BİR AYININ GÖZÜNDEN İNGİLİZ AİLESİ
26/12/2014 - Habertürk
|
FİLMİN NOTU: 6.7 |
Peru’nun balta girmemiş ormanlarında yaşayan zeki bir ayının şehre gelmesiyle birlikte yaşadıkları… ‘Stuart Little’ serisini İngiltere’de canlandırmış gibi duran live-action animasyon film örneği “Ayı Paddington”, biçimci yönetmeni Paul King’in zekasından beslenerek ABD’deki türdeşlerini sollamakta sıkıntı çekmiyor.
Michael Bond’un 20’den fazla kitabına konu olmuş ‘Paddington Ayısı’, 1958’den bu yana İngiliz çocuk edebiyatında bilinen bir figür. Böylesi uluslararası piyasaya da açılmış bir karakterin sinemaya uyarlanması ise Ben Whishaw’un sesi ve bilgisayarla üretilmiş bir ayı animasyonu ile gerçekleşiyor. Bu sayede ‘Küçük Kardeşim’ (‘Stuart Little’) serisinde Amerikan ailesinin içine giren farenin bir benzeri canlanıyor. Ama onun kadar küçük yaşlara odaklanan bir komedi anlayışı yok burada.

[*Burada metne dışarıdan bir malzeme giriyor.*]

(** Modelled from the spec: the errors a query can return. *)
Inductive PostgrestError : Type :=
| Unavailable        (** the request did not succeed *)
| MultipleRows       (** [maybeSingle] found more than one row *)
| UniqueViolation.   (** an insert repeats a unique key *)

(** Modelled from the spec: what a query resolves to, a result set or an
    error.  The pages destructure it as [{ data, error }]; [data] is
    [null] when there is an error, and when [maybeSingle] finds no row. *)
Record response (T : Type) : Type := {
  data : option T;
  error : option PostgrestError
}.
Arguments data {T} _.
Arguments error {T} _.

Definition success {T} (d : option T) : response T :=
  {| data := d; error := None |}.
Definition failure {T} (e : PostgrestError) : response T :=
  {| data := None; error := Some e |}.

(** The queries the two pages issue. *)
Inductive Query : Type :=
| SelectOrders
| SelectItems (order_id : string)
| SelectSettingValue (key : string)
| SelectSettingId (key : string)
| UpdateSetting (key value updated_at : string)
| InsertSetting (key value description : string).

(** Modelled from the spec: [.maybeSingle()], a single lookup in which
    no row is not an error, and several rows are. *)
Definition maybeSingle {T} (rows : list T) : response T :=
  match rows with
  | [] => success None
  | [r] => success (Some r)
  | _ => failure MultipleRows
  end.

(** [a] was created no earlier than [b]. *)
Definition newest_first (a b : Orders.row) : Prop :=
  Orders.created_at b <= Orders.created_at a.

Global Instance newest_first_dec a b : Decision (newest_first a b).
Proof. unfold newest_first. apply _. Defined.

(** Modelled from the spec: [.order('created_at', { ascending: false })],
    the rows ordered by creation time, newest first. *)
Definition order_created_at_desc (rows : list Orders.row) : list Orders.row :=
  merge_sort newest_first rows.

(** Modelled from the spec: [.eq('key', k)] on the settings. *)
Definition with_key (k : string) (rows : list Settings.row) : list Settings.row :=
  filter (fun r => Settings.key r = k) rows.

(** Modelled from the spec: the [id] the store gives a new record. *)
Definition fresh_id (rows : list Settings.row) : nat :=
  S (foldr Nat.max 0%nat (Settings.id <$> rows)).

(** Modelled from the spec: [.update({ value, updated_at }).eq('key', k)],
    the patch applied to every record with the key. *)
Definition update_rows (k v now : string) (rows : list Settings.row)
  : list Settings.row :=
  (fun r =>
     if decide (Settings.key r = k)
     then {| Settings.id := Settings.id r;
             Settings.key := Settings.key r;
             Settings.value := v;
             Settings.description := Settings.description r;
             Settings.updated_at := now |}
     else r) <$> rows.

(** Modelled from the spec: the record [.insert([{ key, value,
    description }])] adds; [id] and [updated_at] take the store's
    defaults. *)
Definition inserted_row (db : Db) (k v d : string) : Settings.row :=
  {| Settings.id := fresh_id (settings db);
     Settings.key := k;
     Settings.value := v;
     Settings.description := Some d;
     Settings.updated_at := clock db |}.

(** The store with its settings replaced by [rows]. *)
Definition set_settings (db : Db) (rows : list Settings.row) : Db :=
  {| orders := orders db;
     order_items := order_items db;
     settings := rows;
     clock := clock db |}.

End Postgrest.

Import Postgrest.

(** ** Effects of an event handler

    A handler of a page runs against the page's state [C], the store,
    and a console.  [fault] tells which requests the store fails to
    answer during the run; [issued] records the requests in the order
    they were sent.  An [await] may also never resume ([Pending]). *)
Module Effects.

EDGAR WRIGHT’IN EKOLÜNE MENSUP
Direksiyona “Bunny ve Boğa” (“Bunny and the Bull”, 2009) ile İngiliz sinemasının biçimci kanadında Edgar Wright sonrası ‘uçlarda dolaşan ekol’e dahil olacağını ispatlayan Paul King geçiyor. Ayının Peru’daki maceralarını eskitilmiş siyah-beyaz tam ekran görüntülerle yansıtan anlatı, meselenin geri kalanını masalsı kılmak için uğraşıyor. Paddington’ın tren garına gelip ‘yetim’ olarak İngiliz banliyösüne girmesi ise fazlasıyla renkli gerçekleşiyor.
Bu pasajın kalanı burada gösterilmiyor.